Ideas on entrepreneurship, innovation and social networks

Here you will find some of my research, summaries of recent trends and topics in business research, and educational materials I’ve used or developed for my MBA and PhD classes. I focus on social network analysis, innovation and entrepreneurship. Here are some relevant posts:

Social Network Analysis

Class Syllabi

R/Methodological Tutorials

Conceptual lectures

Analyzing Networks in R: Centrality and Graphing

One important procedure in network analysis is determining the centrality of a node within a social network. In this post, I will show you how to do four things:

1. Calculate four centrality measures
• Closeness centrality
• Betweenness centrality
• Degree centrality (indegree and outdegree)
• Eigenvector centrality
2. Symmetrize social networks
3. Plot social networks using the gplot function in R.
4. Correlate centrality measures to outcomes or dependent variables.

The Krackhardt Kite Network

Below is a stylized network, called the “Kite Network” developed by Professor David Krackhardt of Carnegie Mellon University.

The kite network has nodes that are more powerful than others. Which node is the most powerful in the kite network?

One possible answer is node D. The reason is that it has the most number of connections. Indeed, is powerful. It has a type of centrality in the network called Popularity centrality or Degree centrality. If you want to get many people on board with an organizational change, or organize a party, D is your node.

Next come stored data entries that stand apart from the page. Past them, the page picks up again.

(** * Real-time audio output manager

    A shallow embedding of
    [bots/bot_controller/realtime_audio_output_manager.py]: the chunk
    accumulator ([add_chunk]), the sample-rate conversion
    ([upsample_chunk_to_output_sample_rate], [_upsample]), the lazily
    spawned playback worker ([_process_audio_queue]), the pause gate
    ([pause_for]) and [cleanup]; and of the chunk builder
    [make_pcm_chunk] of [bots/tests/test_realtime_audio_features.py].

    Conventions of the model.
    - PCM data is a [list byte]; a 16-bit sample is the pair of bytes it
      occupies in memory.
    - Wall-clock values ([time.time()]) and durations are exact integers
      counted in microseconds; rounding of Python floats is outside the
      model, except for the frame size, which is compared with its
      binary64 computation.
    - The clock is part of the state: it advances when a thread sleeps or
      waits, and a call of a public method takes no time.
    - A Python exception is an explicit [Raise] result.
    - The playback thread is a control point inside
      [_process_audio_queue]; it moves from one control point to the next
      in one step, and the steps interleave with the calls of the public
      methods. A thread that has left its loop is still alive: the end
      of the thread function is a step of its own.
    - The spawn protocol of [add_chunk_inner] is also modelled on its
      own, statement by statement, for any number of concurrent
      callers. *)

From Stdlib Require Import ZArith List Bool Lia PeanoNat Floats Uint63.
From Stdlib.Strings Require Import Byte.
Import ListNotations.
Open Scope Z_scope.

(** ** Python values and exceptions *)

Definition bytes := list byte.

Inductive exn : Type :=
| ZeroDivisionError   (* [//] or [%] by zero *)
| ValueError          (* [np.frombuffer] on a buffer of odd size *)
| AudioopError        (* [audioop.error] *)
| QueueEmpty          (* [queue.Empty] *)
| SinkError.          (* anything else, raised by the playback callback *)

Inductive result (A : Type) : Type :=
| Ok (a : A)
| Raise (e : exn).
Arguments Ok {A} a.
Arguments Raise {A} e.

Definition bind {A B : Type} (r : result A) (k : A -> result B) : result B :=
  match r with
  | Ok a => k a
  | Raise e => Raise e
  end.

Notation "x <- r ;; k" := (bind r (fun x => k))
  (at level 61, r at next level, right associativity).

(** [a // b] on Python integers: floor division, an error on a zero divisor. *)
Definition py_floordiv (a b : Z) : result Z :=
  if b =? 0 then Raise ZeroDivisionError else Ok (a / b).

(** [a % b] on Python integers: the sign follows the divisor. *)
Definition py_mod (a b : Z) : result Z :=
  if b =? 0 then Raise ZeroDivisionError else Ok (a mod b).

(** Position designated by a slice bound [k] in a sequence of [len] items:
    a negative bound counts from the end, and everything is clamped. *)
Definition py_bound (k : Z) (len : nat) : nat :=
  if k <? 0 then Z.to_nat (Z.max (Z.of_nat len + k) 0) else Z.to_nat k.

(** [l[:k]] *)
Definition slice_to {A : Type} (l : list A) (k : Z) : list A :=
  firstn (py_bound k (length l)) l.

(** [l[k:]] *)
Definition slice_from {A : Type} (l : list A) (k : Z) : list A :=
  skipn (py_bound k (length l)) l.

Definition len {A : Type} (l : list A) : Z := Z.of_nat (length l).

(** ** numpy on 16-bit samples *)

Definition int16 : Type := (byte * byte)%type.

(** [np.frombuffer(chunk, dtype=np.int16)]: the buffer size must be a
    multiple of the element size. *)
Fixpoint np_frombuffer_int16 (chunk : bytes) : result (list int16) :=
  match chunk with
  | [] => Ok []
  | [_] => Raise ValueError
  | lo :: hi :: rest =>
      samples <- np_frombuffer_int16 rest ;; Ok ((lo, hi) :: samples)
  end.

(** [np.repeat(samples, n)]: every element [n] times, in order. *)
Definition np_repeat (samples : list int16) (n : Z) : list int16 :=
  flat_map (fun s => repeat s (Z.to_nat n)) samples.

(** [samples.tobytes()] *)
Definition np_tobytes (samples : list int16) : bytes :=
  flat_map (fun s => [fst s; snd s]) samples.

(** ** The chunks of the tests *)

Definition byte_of_Z (z : Z) : byte :=
  match Byte.of_N (Z.to_N z) with
  | Some b => b
  | None => x00
  end.

(** [struct.pack("<h", v)]: the two bytes of [v] in two's complement,
    low byte first. [None] stands for [struct.error], raised when [v] is
    not in the range of a 16-bit integer. *)
Definition struct_pack_h (v : Z) : option int16 :=
  if (-32768 <=? v) && (v <=? 32767)
  then Some (byte_of_Z (v mod 256), byte_of_Z ((v / 256) mod 256))
  else None.

(** [make_pcm_chunk(sample_value, repeat)] of
    [bots/tests/test_realtime_audio_features.py], that is
    [struct.pack("<" + "h" * repeat, *([sample_value] * repeat))]: the
    format and the list of values are both empty when [repeat <= 0]. *)
Definition make_pcm_chunk (sample_value : Z) (repeat_count : Z) : option bytes :=
  match Z.to_nat repeat_count with
  | O => Some []
  | S _ =>
      match struct_pack_h sample_value with
      | Some sample => Some (np_tobytes (repeat sample (Z.to_nat repeat_count)))
      | None => None
      end
  end.

(** ** Sample-rate conversion *)

Definition SAMPLE_WIDTH : Z := 2.
Definition CHANNELS : Z := 1.

(** A stand-in for the library routine, to run the model on concrete
    inputs: like [audioop.ratecv] it refuses rates that are not positive
    and fragments that are not whole samples; otherwise it hands the
    fragment back. *)
Definition ratecv_example (fragment : bytes) (width nchannels inrate outrate : Z)
    : result bytes :=
  if (inrate <=? 0) || (outrate <=? 0) || negb (len fragment mod width =? 0)
  then Raise AudioopError
  else Ok fragment.

Section Manager.

(** [audioop.ratecv(fragment, width, nchannels, inrate, outrate, None)],
    first component of the returned pair; the library routine is not
    part of the repository. *)
Variable audioop_ratecv : bytes -> Z -> Z -> Z -> Z -> result bytes.

Definition _upsample (chunk : bytes) (src_rate dst_rate : Z) : result bytes :=
  if src_rate =? dst_rate then Ok chunk
  else audioop_ratecv chunk SAMPLE_WIDTH CHANNELS src_rate dst_rate.

(** The method of the manager, with [self.output_sample_rate] as first
    argument. *)
Definition upsample_chunk_to_output_sample_rate
    (output_sample_rate : Z) (chunk : bytes) (sample_rate : Z) : result bytes :=
  if sample_rate =? output_sample_rate then Ok chunk
  else
    ratio <- py_floordiv output_sample_rate sample_rate ;;
    rem <- py_mod output_sample_rate sample_rate ;;
    if negb (rem =? 0) || (ratio <=? 1)
    then _upsample chunk sample_rate output_sample_rate
    else
      samples <- np_frombuffer_int16 chunk ;;
      Ok (np_tobytes (np_repeat samples ratio)).

(** ** The manager object *)

(** Durations, in microseconds. *)
Definition seconds (n : Z) : Z := n * 1000000.
Definition milliseconds (n : Z) : Z := n * 1000.

(** Control point of a playback thread inside [_process_audio_queue]. *)
Inductive worker_pc : Type :=
| AtLoopTest                              (* [while not self.stop_audio_thread] *)
| AtGet                                   (* [self.audio_queue.get(timeout=1.0)] *)
| AtWaitIfPaused (chunk_upsampled : bytes) (* loop test of [_wait_if_paused] *)
| AtStopTest (chunk_upsampled : bytes)     (* [if self.stop_audio_thread: break] *)
| AtPlay (chunk_upsampled : bytes)         (* [self.play_raw_audio_callback(...)] *)
| AtSleep (end_time : Z)                  (* loop test of [_sleep_with_interrupts] *)
| AtReturn (cause : option exn)           (* out of the loop, the function still to end *)
| Exited (cause : option exn).            (* the thread function has returned or raised *)

Record manager : Type := {
  play_raw_audio_callback : bytes -> Z -> result unit;
  sleep_time_between_chunks_seconds : Z;
  audio_queue : list (bytes * Z);
  audio_thread : option worker_pc;          (* [None] or a thread object *)
  stop_audio_thread : bool;
  last_chunk_time : Z;
  output_sample_rate : Z;
  inner_chunk_buffer : bytes;
  pause_until_timestamp : Z;
  (* the world around the object *)
  now : Z;                                  (* what [time.time()] returns *)
  played : list (bytes * Z)                 (* calls received by the callback *)
}.

Definition bytes_per_sample : Z := 2.

(** [int(self.bytes_per_sample * self.chunk_length_seconds * sample_rate)]
    with [chunk_length_seconds = 0.1]: [int] truncates towards zero, and
    so does [Z.quot]. *)
Definition chunk_size_bytes (sample_rate : Z) : Z :=
  Z.quot (bytes_per_sample * sample_rate) 10.

(** The same expression as Python evaluates it, in binary64 arithmetic:
    the integers are converted to floats, the products are rounded, and
    [int] drops the fractional part. It is here to compare
    [chunk_size_bytes] with, on sample rates (of magnitude below 2^62). *)
Definition float_of_int (z : Z) : float :=
  if z <? 0 then PrimFloat.opp (PrimFloat.of_uint63 (Uint63.of_Z (- z)))
  else PrimFloat.of_uint63 (Uint63.of_Z z).

Definition int_of_float (f : float) : Z :=
  match Prim2SF f with
  | S754_finite sign m e =>
      let magnitude := if 0 <=? e then Z.pos m * 2 ^ e else Z.pos m / 2 ^ (- e) in
      if sign then - magnitude else magnitude
  | _ => 0
  end.

Definition chunk_length_seconds : float := 0x1.999999999999ap-4%float. (* 0.1 *)

Definition chunk_size_bytes_float (sample_rate : Z) : Z :=
  int_of_float
    (float_of_int bytes_per_sample * chunk_length_seconds
     * float_of_int sample_rate)%float.

Definition set_audio_queue (q : list (bytes * Z)) (s : manager) : manager :=
  {| play_raw_audio_callback := play_raw_audio_callback s;
     sleep_time_between_chunks_seconds := sleep_time_between_chunks_seconds s;
     audio_queue := q;
     audio_thread := audio_thread s;
     stop_audio_thread := stop_audio_thread s;
     last_chunk_time := last_chunk_time s;
     output_sample_rate := output_sample_rate s;
     inner_chunk_buffer := inner_chunk_buffer s;
     pause_until_timestamp := pause_until_timestamp s;
     now := now s;
     played := played s |}.

Definition set_audio_thread (t : option worker_pc) (s : manager) : manager :=
  {| play_raw_audio_callback := play_raw_audio_callback s;
     sleep_time_between_chunks_seconds := sleep_time_between_chunks_seconds s;
     audio_queue := audio_queue s;
     audio_thread := t;
     stop_audio_thread := stop_audio_thread s;
     last_chunk_time := last_chunk_time s;
     output_sample_rate := output_sample_rate s;
     inner_chunk_buffer := inner_chunk_buffer s;
     pause_until_timestamp := pause_until_timestamp s;
     now := now s;
     played := played s |}.

Definition set_stop_audio_thread (b : bool) (s : manager) : manager :=
  {| play_raw_audio_callback := play_raw_audio_callback s;
     sleep_time_between_chunks_seconds := sleep_time_between_chunks_seconds s;
     audio_queue := audio_queue s;
     audio_thread := audio_thread s;
     stop_audio_thread := b;
     last_chunk_time := last_chunk_time s;
     output_sample_rate := output_sample_rate s;
     inner_chunk_buffer := inner_chunk_buffer s;
     pause_until_timestamp := pause_until_timestamp s;
     now := now s;
     played := played s |}.

Definition set_last_chunk_time (t : Z) (s : manager) : manager :=
  {| play_raw_audio_callback := play_raw_audio_callback s;
     sleep_time_between_chunks_seconds := sleep_time_between_chunks_seconds s;
     audio_queue := audio_queue s;
     audio_thread := audio_thread s;
     stop_audio_thread := stop_audio_thread s;
     last_chunk_time := t;
     output_sample_rate := output_sample_rate s;
     inner_chunk_buffer := inner_chunk_buffer s;
     pause_until_timestamp := pause_until_timestamp s;
     now := now s;
     played := played s |}.

Definition set_inner_chunk_buffer (b : bytes) (s : manager) : manager :=
  {| play_raw_audio_callback := play_raw_audio_callback s;
     sleep_time_between_chunks_seconds := sleep_time_between_chunks_seconds s;
     audio_queue := audio_queue s;
     audio_thread := audio_thread s;
     stop_audio_thread := stop_audio_thread s;
     last_chunk_time := last_chunk_time s;
     output_sample_rate := output_sample_rate s;
     inner_chunk_buffer := b;
     pause_until_timestamp := pause_until_timestamp s;
     now := now s;
     played := played s |}.
(** TensorShape is a list of Python ints, an AxisSet a set of positions. *)
Abbreviation TensorShape := (list Z) (only parsing).
Abbreviation AxisSet := (gset nat) (only parsing).

(** A Node is a handle to an object owned by the engine. *)
Abbreviation Node := nat (only parsing).

(** Python numbers, and NumericData = number or numpy array (an array is its
    dtype, its shape and its flattened values). *)
Inductive Number := PyInt (z : Z) | PyFloat (q : Q).

Inductive NumericData :=
  | Scalar (x : Number)
  | NdArray (dtype : NumericType) (dims : TensorShape) (flat : list Q).

(** NodeInput = Node or NumericData. *)
Inductive NodeInput := Handle (n : Node) | Raw (v : NumericData).

(** What a caller can put in the list given as [shape]. *)
Inductive PyValue := VInt (z : Z) | VFloat (q : Q) | VStr (s : string) | VNone.

(** The native constructors imported from pyngraph.op. *)
Inductive UnaryKind := Abs | Sqrt | Exp | Log | Negative | Floor | Ceiling.

Inductive BinaryKind :=
  | Divide | Multiply | Subtract | Add | Minimum | Maximum
  | Equal | NotEqual | Greater | GreaterEq | Less | LessEq.

Inductive Ctor :=
  | op_Parameter (element_type : ElementType) (shape : TensorShape)
  | op_Constant (element_type : ElementType) (shape : TensorShape) (values : list Q)
  | op_Unary (k : UnaryKind)
  | op_Binary (k : BinaryKind)
  | op_Broadcast (shape : TensorShape) (axes : AxisSet)
  | op_Convert (element_type : ElementType).

(** The attributes of a node object. *)
Record NodeObj := mkNodeObj {
  node_op : Ctor;
  node_inputs : list Node;
  node_shape : TensorShape;
  node_element_type : ElementType;
  node_name : string
}.

Definition with_name (s : string) (o : NodeObj) : NodeObj :=
  {| node_op := node_op o; node_inputs := node_inputs o;
     node_shape := node_shape o; node_element_type := node_element_type o;
     node_name := s |}.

You can calculate degree centrality by merely counting the number of connections that a node has.

Another answer is either F or G. The centrality of these nodes is a bit harder to see. They have what is called Farness centrality. If you count up the number of “hops” on the network it takes to get from one node (say, A) to all other nodes (B … to … J) and take the average, you get farness centrality. F and G have the lowest farness (or highest closeness) which means it takes a lot less time for information (or disease) to get from F and G to everyone else. Research has shown that Farness/Closeness is correlated to how fast ideas, knowledge, information spread out from a starting point.

Finally, H has what we call Betweenness centrality. Betweenness measures the extent to which information must travel over a certain node in order to get somewhere else in the network. In other words, nodes high in betweenness are bridges that connect otherwise disconnected parts of the network.  There is a extremely large body of research showing that individuals who are high in betweenness have access to diverse information in their organizations and are often the source of creative ideas, have greater bargaining power, and experience superior career outcomes.

Representing Networks

The Kite Network provides a very simple introduction to the idea of centrality. The the starting point for thinking about network analysis is invariably a graph like the one above. Graphs are fundamental to network analysis, we can understand lot from just a graph. Some people, for instance, when they’ve seen enough graphs can tell how a network formed as well as what actions that individuals can engage in and so on and so forth.

The problem with graphs, however, is that as graphs grow larger and more dense. They reveal a lot less information just through pure visualization.

For example, lets compare the three graphs below:

With the small graph (with 10 nodes and 10% of the edges existing), it is rather easy to spin a story about who has power and who is marginal. The second graph (on the upper right) has only 50 nodes and 10% of the ties exist. Things are beginning to get messy. Once we move to 100 nodes and 10% ties, it is basically a hairball and little insight can be provided by just looking at it.

Due to the limited use of standard visualization techniques for networks, scholars have developed a wider and more flexible set of representations for networks and ways to reason about them.

The Starting Point for all Network Representations: Nodes and Edges

Recall that networks are made up of nodes and edges. These two elements are also the basic units of representation for the other methods we will use.

An important feature of all the representation strategies we will discuss is that they all represent almost exactly the same information as the graph above. Further, we can, with ease move from one representation to another in a few steps.

Matrices

Let us begin with trying now to represent the Kite Network that we drew above as a matrix.  How do we go about doing this? I have created a csv file with the kite network that you can download here: kite.csv.  You can use the code from R-SNA-Kite.R to import the Kite network into R, and plot it.

# This provides some basic analysis of the kite network

library(data.table)

library(curl)

library(sna)

# Load the kite network

# Change the format to a matrix

kite = as.matrix(kite)

# Create a vector from A to J which will become the row and column names

names = c(“A”,“B”,“C”,“D”,“E”,“F”,“G”,“H”,“I”,“J”)

# Change the row names

# Rename all the rows

rownames(kite) = names

# Rename all the columns

colnames(kite) = names

# Display the kite network matrix

kite

# Plot the kite network

gplot(kite, label = rownames(kite)

Lists

We can also represent networks as lists instead of matrices.  Lists are exceptionally useful since there is “junk” information stored in matrices. This junk information primarily wastes spaces and adds clutter to the representation. The “0” values are junk in the sense that – although it is important to know that a tie is missing, we do not need to explicitly state it.

Edge Lists

The edge list representation merely lists all the dyads which consist of the “1”’s in the matrix. We can easily do this for the Kite network by listing the edges:

A->B

A->C

A->D

Node Lists

Node lists are similar to edge lists in that they are lists, but they are organized around the node and the connections that the node has to other nodes.

A               B C D F

B               A D E G

The beauty of all three representations (matricies, edge lists, node lists) is that they can represent exactly the same binary networks. There are slight differences that arise which we will discuss a bit later.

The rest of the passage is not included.